Stored data:

(* ===== verification/PageSpec.v ===== *)
(** Page selection, its theorems: the loop over block ranges moves forward and ends. *)
From stdpp Require Import base strings list gmap.
From Stdlib Require Import ZArith Lia.
From S2P Require Import Prelude Machine ListLib Errors Arrow Catalog Integers Counting BlockIndex Rows Predicate RowPredicate ItemLists Projection Weight Scan Plan Reader Sources Prepare Tables Retain Page.

#[local] Open Scope Z_scope.

(** ** The loop moves forward *)

(** How far the loop may have to go: the request's last block, or the last block
    number there is. *)
Definition loop_end (headers : PageHeaders) : Z := default u64_max (ph_request_end headers).

Section page.
Context {K : ArrowKernels}.

(** A range that is not the last ends at a block the request still goes beyond. *)
Lemma range_end_within execution selection from_block first_range header_numbers request_end to_block :
  range_end execution selection from_block first_range header_numbers request_end = Ok (to_block, false) ->
  exists end_, to_block = Some end_ /\ from_block <= end_ /\ match request_end with Some last => end_ < last | None => True end.
Proof.
  unfold range_end. intros H. apply obind_ok in H as (hint0 & _ & H).
  set (hint1 := match selection_span _ _ _ _ with Some _ => _ | None => hint0 end) in H. clearbody hint1.
  destruct hint1 as [h|]; cbn [mbind option_bind] in H.
  - destruct request_end as [last|].
    + destruct (h <? last) eqn:E; [|by rewrite bool_decide_eq_true_2 in H by done]. rewrite bool_decide_eq_false_2 in H by done.
      injection H as <- H. apply bool_decide_eq_false_1 in H. exists (Z.min (Z.max h from_block) last). split; [done|].
      assert (Z.min (Z.max h from_block) last <> last) by congruence. lia.
    + injection H as <-. exists (Z.max h from_block). split; [done|]. split; [lia|done].
  - by rewrite bool_decide_eq_true_2 in H by done.
Qed.

(** The next range starts after this one's first block, and not after the end. *)
Lemma next_range_advances execution headers state next :
  page_step execution headers state = Ok (NextRange next) ->
  ps_from_block state < ps_from_block next <= loop_end headers /\ ps_first_range next = false.
Proof.
  unfold page_step, loop_end. intros H. apply obind_ok in H as ([to_block last_range] & Er & H).
  apply obind_ok in H as (outputs & _ & H). apply obind_ok in H as (range_headers & _ & H). apply obind_ok in H as (blocks & _ & H).
  apply obind_ok in H as ([selection exhausted] & _ & H). apply obind_ok in H as (kept & _ & H). apply obind_ok in H as (tables & _ & H).
  destruct exhausted, last_range; cbn [orb] in H; try done.
  apply range_end_within in Er as (end_ & -> & Hfrom & Hend). cbn [mbind option_bind] in H.
  destruct (end_ <? u64_max) eqn:E; [|done]. injection H as <-. cbn [ps_from_block ps_first_range]. split; [|done].
  destruct (ph_request_end headers); cbn; lia.
Qed.

(** Fuel for the blocks left is enough, and more changes nothing. *)
Lemma page_loop_ends execution headers fuel : forall state, (Z.to_nat (loop_end headers - ps_from_block state) < fuel)%nat ->
  exists selected, forall more, (fuel <= more)%nat -> page_loop more execution headers state = Some selected.
Proof.
  induction fuel as [|fuel IH]; intros state Hfuel; [lia|].
  destruct (page_step execution headers state) as [[next|tables selection read_through]| |] eqn:Es.
  - apply next_range_advances in Es as Hn. destruct (IH next ltac:(lia)) as (selected & Hs). exists selected.
    intros [|more] Hm; [lia|]. cbn [page_loop]. rewrite Es. apply Hs. lia.
  - eexists. intros [|more] Hm; [lia|]. cbn [page_loop]. by rewrite Es.
  - eexists. intros [|more] Hm; [lia|]. cbn [page_loop]. by rewrite Es.
  - eexists. intros [|more] Hm; [lia|]. cbn [page_loop]. by rewrite Es.
Qed.

(** The ranges there can be: one for each block from the request's first to its end,
    and one. *)
Definition range_fuel (execution : Execution) : nat :=
  match page_headers execution with
  | Ok headers => S (Z.to_nat (loop_end headers - pl_from_block (ex_plan execution)))
  | _ => 1%nat
  end.

(** Page selection ends: whatever the chunk answers, the request, its headers and
    the reader's hints, the loop over block ranges returns within as many ranges as
    there are blocks between the request's first block and its end (or the last block
    number there is), since every further range starts at a later block; and more
    fuel than that changes nothing. *)
Theorem select_page_ends execution :
  exists selected, forall fuel, (range_fuel execution <= fuel)%nat -> select_page fuel execution = Some selected.
Proof.
  unfold select_page, range_fuel. destruct (page_headers execution) as [headers| |]; [|by eexists|by eexists].
  set (start := {| ps_tables := ∅ |}).
  destruct (page_loop_ends execution headers (S (Z.to_nat (loop_end headers - ps_from_block start))) start ltac:(lia)) as (selected & Hs).
  eexists. intros fuel Hm. by rewrite (Hs fuel Hm).
Qed.
End page.
(** The same with the callers alone: no job is ever taken. *)
Example sums_alone : take 2 (threads (run_schedule 3 (concat (replicate 300 [0; 1])) (callers [sums; fails]))) =
  [{| th_query := None; th_stack := [Body (Ret 136)] |}; {| th_query := None; th_stack := [Body (Raise "second")] |}].
Proof. vm_compute. reflexivity. Qed.

Lemma parallel_results_witness : reachable 3 [sums; fails] end_state /\ sequential sums = inl 136.
Proof.
  assert (Hr : reachable 3 [sums; fails] end_state) by apply run_schedule_steps. split; [exact Hr|].
  apply (parallel_results 3 [sums; fails] end_state 0 None sums (Ret 136)); [exact Hr|reflexivity|vm_compute; reflexivity].
Defined.

(** The first caller has claimed its last item and sleeps; the second goes on, and so does a thread of the first one's query. *)
Lemma parallel_progress_witness :
  let st := run_schedule 3 [0; 0; 0] (callers [sums; fails]) in
  (exists st', thread_step 3 0 st = Next st') \/ exists q, Some 0 = Some q /\ moves 3 st q.
Proof.
  intros st. apply (parallel_progress 3 [sums; fails] st 0 {| th_query := Some 0; th_stack := from_option th_stack [] (threads st !! 0) |}).
  - apply run_schedule_steps.
  - vm_compute. reflexivity.
  - vm_compute. intros [].
Defined.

### Your assignment
Could you reproduce every entry above exactly as written?

### Answer box
(* ===== verification/PageSpec.v ===== *)
(** Page selection, its theorems: the loop over block ranges moves forward and ends. *)
From stdpp Require Import base strings list gmap.
From Stdlib Require Import ZArith Lia.
From S2P Require Import Prelude Machine ListLib Errors Arrow Catalog Integers Counting BlockIndex Rows Predicate RowPredicate ItemLists Projection Weight Scan Plan Reader Sources Prepare Tables Retain Page.

#[local] Open Scope Z_scope.

(** ** The loop moves forward *)

(** How far the loop may have to go: the request's last block, or the last block
    number there is. *)
Definition loop_end (headers : PageHeaders) : Z := default u64_max (ph_request_end headers).

Section page.
Context {K : ArrowKernels}.

(** A range that is not the last ends at a block the request still goes beyond. *)
Lemma range_end_within execution selection from_block first_range header_numbers request_end to_block :
  range_end execution selection from_block first_range header_numbers request_end = Ok (to_block, false) ->
  exists end_, to_block = Some end_ /\ from_block <= end_ /\ match request_end with Some last => end_ < last | None => True end.
Proof.
  unfold range_end. intros H. apply obind_ok in H as (hint0 & _ & H).
  set (hint1 := match selection_span _ _ _ _ with Some _ => _ | None => hint0 end) in H. clearbody hint1.
  destruct hint1 as [h|]; cbn [mbind option_bind] in H.
  - destruct request_end as [last|].
    + destruct (h <? last) eqn:E; [|by rewrite bool_decide_eq_true_2 in H by done]. rewrite bool_decide_eq_false_2 in H by done.
      injection H as <- H. apply bool_decide_eq_false_1 in H. exists (Z.min (Z.max h from_block) last). split; [done|].
      assert (Z.min (Z.max h from_block) last <> last) by congruence. lia.
    + injection H as <-. exists (Z.max h from_block). split; [done|]. split; [lia|done].
  - by rewrite bool_decide_eq_true_2 in H by done.
Qed.

(** The next range starts after this one's first block, and not after the end. *)
Lemma next_range_advances execution headers state next :
  page_step execution headers state = Ok (NextRange next) ->
  ps_from_block state < ps_from_block next <= loop_end headers /\ ps_first_range next = false.
Proof.
  unfold page_step, loop_end. intros H. apply obind_ok in H as ([to_block last_range] & Er & H).
  apply obind_ok in H as (outputs & _ & H). apply obind_ok in H as (range_headers & _ & H). apply obind_ok in H as (blocks & _ & H).
  apply obind_ok in H as ([selection exhausted] & _ & H). apply obind_ok in H as (kept & _ & H). apply obind_ok in H as (tables & _ & H).
  destruct exhausted, last_range; cbn [orb] in H; try done.
  apply range_end_within in Er as (end_ & -> & Hfrom & Hend). cbn [mbind option_bind] in H.
  destruct (end_ <? u64_max) eqn:E; [|done]. injection H as <-. cbn [ps_from_block ps_first_range]. split; [|done].
  destruct (ph_request_end headers); cbn; lia.
Qed.

(** Fuel for the blocks left is enough, and more changes nothing. *)
Lemma page_loop_ends execution headers fuel : forall state, (Z.to_nat (loop_end headers - ps_from_block state) < fuel)%nat ->
  exists selected, forall more, (fuel <= more)%nat -> page_loop more execution headers state = Some selected.
Proof.
  induction fuel as [|fuel IH]; intros state Hfuel; [lia|].
  destruct (page_step execution headers state) as [[next|tables selection read_through]| |] eqn:Es.
  - apply next_range_advances in Es as Hn. destruct (IH next ltac:(lia)) as (selected & Hs). exists selected.
    intros [|more] Hm; [lia|]. cbn [page_loop]. rewrite Es. apply Hs. lia.
  - eexists. intros [|more] Hm; [lia|]. cbn [page_loop]. by rewrite Es.
  - eexists. intros [|more] Hm; [lia|]. cbn [page_loop]. by rewrite Es.
  - eexists. intros [|more] Hm; [lia|]. cbn [page_loop]. by rewrite Es.
Qed.

(** The ranges there can be: one for each block from the request's first to its end,
    and one. *)
Definition range_fuel (execution : Execution) : nat :=
  match page_headers execution with
  | Ok headers => S (Z.to_nat (loop_end headers - pl_from_block (ex_plan execution)))
  | _ => 1%nat
  end.

(** Page selection ends: whatever the chunk answers, the request, its headers and
    the reader's hints, the loop over block ranges returns within as many ranges as
    there are blocks between the request's first block and its end (or the last block
    number there is), since every further range starts at a later block; and more
    fuel than that changes nothing. *)
Theorem select_page_ends execution :
  exists selected, forall fuel, (range_fuel execution <= fuel)%nat -> select_page fuel execution = Some selected.
Proof.
  unfold select_page, range_fuel. destruct (page_headers execution) as [headers| |]; [|by eexists|by eexists].
  set (start := {| ps_tables := ∅ |}).
  destruct (page_loop_ends execution headers (S (Z.to_nat (loop_end headers - ps_from_block start))) start ltac:(lia)) as (selected & Hs).
  eexists. intros fuel Hm. by rewrite (Hs fuel Hm).
Qed.
End page.
(** The same with the callers alone: no job is ever taken. *)
Example sums_alone : take 2 (threads (run_schedule 3 (concat (replicate 300 [0; 1])) (callers [sums; fails]))) =
  [{| th_query := None; th_stack := [Body (Ret 136)] |}; {| th_query := None; th_stack := [Body (Raise "second")] |}].
Proof. vm_compute. reflexivity. Qed.

Lemma parallel_results_witness : reachable 3 [sums; fails] end_state /\ sequential sums = inl 136.
Proof.
  assert (Hr : reachable 3 [sums; fails] end_state) by apply run_schedule_steps. split; [exact Hr|].
  apply (parallel_results 3 [sums; fails] end_state 0 None sums (Ret 136)); [exact Hr|reflexivity|vm_compute; reflexivity].
Defined.

(** The first caller has claimed its last item and sleeps; the second goes on, and so does a thread of the first one's query. *)
Lemma parallel_progress_witness :
  let st := run_schedule 3 [0; 0; 0] (callers [sums; fails]) in
  (exists st', thread_step 3 0 st = Next st') \/ exists q, Some 0 = Some q /\ moves 3 st q.
Proof.
  intros st. apply (parallel_progress 3 [sums; fails] st 0 {| th_query := Some 0; th_stack := from_option th_stack [] (threads st !! 0) |}).
  - apply run_schedule_steps.
  - vm_compute. reflexivity.
  - vm_compute. intros [].
Defined.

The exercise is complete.